• _TASK BRIEF_
Only the lines from the top of the material through the line containing "then Some RpcReadOnly" should be restated, each one exactly.

• _INFORMATION_
(* ===== verification/Core.v ===== *)
(** * Core: error type, profiles, surfaces, identity URI and stage names

    Models [sdkwork-rpc-core]: [lib.rs] ([RpcFrameworkError]), [profile.rs],
    [surface.rs], [identity.rs] and [bootstrap.rs]. *)
From S2P Require Import Prelude RustStd.

(** ** [lib.rs]: the framework error *)

Inductive RpcFrameworkError : Type :=
| Validation (message : string)
| Configuration (message : string)
| Transport (message : string)
| Discovery (message : string).

#[global] Instance RpcFrameworkError_eq_dec : EqDecision RpcFrameworkError.
Proof. solve_decision. Defined.

Abbreviation RpcFrameworkResult := (result RpcFrameworkError).

(** The [Display] text derived by [thiserror]. *)
Definition RpcFrameworkError_to_string (e : RpcFrameworkError) : string :=
  match e with
  | Validation m => "validation failed: " +:+ m
  | Configuration m => "configuration error: " +:+ m
  | Transport m => "transport error: " +:+ m
  | Discovery m => "discovery error: " +:+ m
  end.

(** ** [profile.rs] *)

Module ResolverProfile.
Inductive t : Type := Static | StaticComposite | Discovery | Composite.

#[global] Instance eq_dec : EqDecision t.
Proof. solve_decision. Defined.

Definition parse (value : string) : option t :=
  let v := to_ascii_lowercase (trim value) in
  if bool_decide (v = "static") then Some Static
  else if bool_decide (v = "static-composite") then Some StaticComposite
  else if bool_decide (v = "discovery") then Some Discovery
  else if bool_decide (v = "composite") then Some Composite
  else None.
End ResolverProfile.

Module ResilienceProfile.
Inductive t : Type :=
| RpcDefault
| RpcReadOnly
| RpcIdempotentWrite
| RpcCriticalWrite
| RpcStream
| RpcLocalDev.

#[global] Instance eq_dec : EqDecision t.
Proof. solve_decision. Defined.

Definition as_str (p : t) : string :=
  match p with
  | RpcDefault => "rpc-default"
  | RpcReadOnly => "rpc-read-only"
  | RpcIdempotentWrite => "rpc-idempotent-write"
  | RpcCriticalWrite => "rpc-critical-write"
  | RpcStream => "rpc-stream"
  | RpcLocalDev => "rpc-local-dev"
  end.

Definition parse (value : string) : option t :=
  let v := trim value in
  if bool_decide (v = "rpc-default") then Some RpcDefault
  else if bool_decide (v = "rpc-read-only") then Some RpcReadOnly
  else if bool_decide (v = "rpc-idempotent-write") then Some RpcIdempotentWrite
  else if bool_decide (v = "rpc-critical-write") then Some RpcCriticalWrite
  else if bool_decide (v = "rpc-stream") then Some RpcStream
  else if bool_decide (v = "rpc-local-dev") then Some RpcLocalDev
  else None.

Definition is_production_safe (p : t) : bool :=
  negb (bool_decide (p = RpcLocalDev)).
End ResilienceProfile.

(** ** [surface.rs] *)

Module RpcSurface.
Inductive t : Type := App | Backend | Internal | Common.

#[global] Instance eq_dec : EqDecision t.
Proof. solve_decision. Defined.

Definition as_str (s : t) : string :=
  match s with
  | App => "app"
  | Backend => "backend"
  | Internal => "internal"
  | Common => "common"
  end.

Definition parse (value : string) : option t :=
  let v := trim value in
  if bool_decide (v = "app") then Some App
  else if bool_decide (v = "backend") then Some Backend
  else if bool_decide (v = "internal") then Some Internal
  else if bool_decide (v = "common") then Some Common
  else None.
End RpcSurface.

Definition validate_rpc_surface (value : string) : result string RpcSurface.t :=
  ok_or ("rpc_surface must be one of app, backend, internal, common (got "
           +:+ value +:+ ")")
    (RpcSurface.parse value).

(** ** [identity.rs] *)

Record RpcIdentityParts : Type := {
  namespace : string;
  environment : string;
  rpc_surface : string;
  proto_package : string;
  service : string;
  method : string;
  operation_id : string
}.

Definition build_rpc_identity_uri (parts : RpcIdentityParts) : string :=
  "sdkwork-rpc://" +:+ namespace parts
  +:+ "/" +:+ environment parts
  +:+ "/" +:+ rpc_surface parts
  +:+ "/" +:+ proto_package parts
  +:+ "/" +:+ service parts
  +:+ "/" +:+ method parts
  +:+ "?operationId=" +:+ operation_id parts.

(** ** [bootstrap.rs] *)

Definition STAGE_VALIDATE_RPC_CONTRACTS := "validate-rpc-contracts".
Definition STAGE_INITIALIZE_RPC_FRAMEWORK := "initialize-rpc-framework".
Definition STAGE_BIND_RPC_SERVICES := "bind-rpc-services".
Definition STAGE_REGISTER_DISCOVERY_INSTANCE := "register-discovery-instance".
Definition STAGE_START_DISCOVERY_RENEW_LOOP := "start-discovery-renew-loop".
Definition STAGE_DRAIN_RPC_SERVERS := "drain-rpc-servers".
Definition STAGE_DEREGISTER_DISCOVERY_INSTANCE := "deregister-discovery-instance".
Definition STAGE_STOP_DISCOVERY_RENEW_LOOP := "stop-discovery-renew-loop".

Definition BOOTSTRAP_STAGES : list string :=
  [STAGE_VALIDATE_RPC_CONTRACTS; STAGE_INITIALIZE_RPC_FRAMEWORK;
   STAGE_BIND_RPC_SERVICES; STAGE_REGISTER_DISCOVERY_INSTANCE;
   STAGE_START_DISCOVERY_RENEW_LOOP].

Definition SHUTDOWN_STAGES : list string :=
  [STAGE_DRAIN_RPC_SERVERS; STAGE_DEREGISTER_DISCOVERY_INSTANCE;
   STAGE_STOP_DISCOVERY_RENEW_LOOP].

(** ** Properties *)

(** A part that contains none of the URI's separators. *)
Definition separator_free (s : string) : Prop :=
  str_contains "/" s = false ∧ str_contains "?" s = false.

Definition identity_well_formed (p : RpcIdentityParts) : Prop :=
  separator_free (namespace p) ∧ separator_free (environment p) ∧
  separator_free (rpc_surface p) ∧ separator_free (proto_package p) ∧
  separator_free (service p) ∧ separator_free (method p).

#[global] Instance identity_well_formed_dec p : Decision (identity_well_formed p) := _.

Lemma build_uri_inj (p q : RpcIdentityParts) :
  identity_well_formed p → identity_well_formed q →
  build_rpc_identity_uri p = build_rpc_identity_uri q → p = q.
Proof.
  unfold identity_well_formed, separator_free, build_rpc_identity_uri.
  destruct p as [p1 p2 p3 p4 p5 p6 p7], q as [q1 q2 q3 q4 q5 q6 q7]; simpl.
  intros Hp Hq H. destruct_and!. apply str_app_inj in H.
  do 5 (apply str_split_inj in H as [-> H]; [|done..]).
  apply str_split_inj in H as [-> H]; [|done..].
  by apply (str_app_inj "operationId=") in H as ->.
Qed.

Lemma resilience_parse_Some s p :
  ResilienceProfile.parse s = Some p ↔ trim s = ResilienceProfile.as_str p.
Proof.
  unfold ResilienceProfile.parse. repeat case_bool_decide; destruct p; simpl; naive_solver congruence.
Qed.

Lemma surface_parse_Some s p :
  RpcSurface.parse s = Some p ↔ trim s = RpcSurface.as_str p.
Proof.
  unfold RpcSurface.parse. repeat case_bool_decide; destruct p; simpl; naive_solver congruence.
Qed.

• _ANSWER_
(* ===== verification/Core.v ===== *)
(** * Core: error type, profiles, surfaces, identity URI and stage names

    Models [sdkwork-rpc-core]: [lib.rs] ([RpcFrameworkError]), [profile.rs],
    [surface.rs], [identity.rs] and [bootstrap.rs]. *)
From S2P Require Import Prelude RustStd.

(** ** [lib.rs]: the framework error *)

Inductive RpcFrameworkError : Type :=
| Validation (message : string)
| Configuration (message : string)
| Transport (message : string)
| Discovery (message : string).

#[global] Instance RpcFrameworkError_eq_dec : EqDecision RpcFrameworkError.
Proof. solve_decision. Defined.

Abbreviation RpcFrameworkResult := (result RpcFrameworkError).

(** The [Display] text derived by [thiserror]. *)
Definition RpcFrameworkError_to_string (e : RpcFrameworkError) : string :=
  match e with
  | Validation m => "validation failed: " +:+ m
  | Configuration m => "configuration error: " +:+ m
  | Transport m => "transport error: " +:+ m
  | Discovery m => "discovery error: " +:+ m
  end.

(** ** [profile.rs] *)

Module ResolverProfile.
Inductive t : Type := Static | StaticComposite | Discovery | Composite.

#[global] Instance eq_dec : EqDecision t.
Proof. solve_decision. Defined.

Definition parse (value : string) : option t :=
  let v := to_ascii_lowercase (trim value) in
  if bool_decide (v = "static") then Some Static
  else if bool_decide (v = "static-composite") then Some StaticComposite
  else if bool_decide (v = "discovery") then Some Discovery
  else if bool_decide (v = "composite") then Some Composite
  else None.
End ResolverProfile.

Module ResilienceProfile.
Inductive t : Type :=
| RpcDefault
| RpcReadOnly
| RpcIdempotentWrite
| RpcCriticalWrite
| RpcStream
| RpcLocalDev.

#[global] Instance eq_dec : EqDecision t.
Proof. solve_decision. Defined.

Definition as_str (p : t) : string :=
  match p with
  | RpcDefault => "rpc-default"
  | RpcReadOnly => "rpc-read-only"
  | RpcIdempotentWrite => "rpc-idempotent-write"
  | RpcCriticalWrite => "rpc-critical-write"
  | RpcStream => "rpc-stream"
  | RpcLocalDev => "rpc-local-dev"
  end.

Definition parse (value : string) : option t :=
  let v := trim value in
  if bool_decide (v = "rpc-default") then Some RpcDefault
  else if bool_decide (v = "rpc-read-only") then Some RpcReadOnly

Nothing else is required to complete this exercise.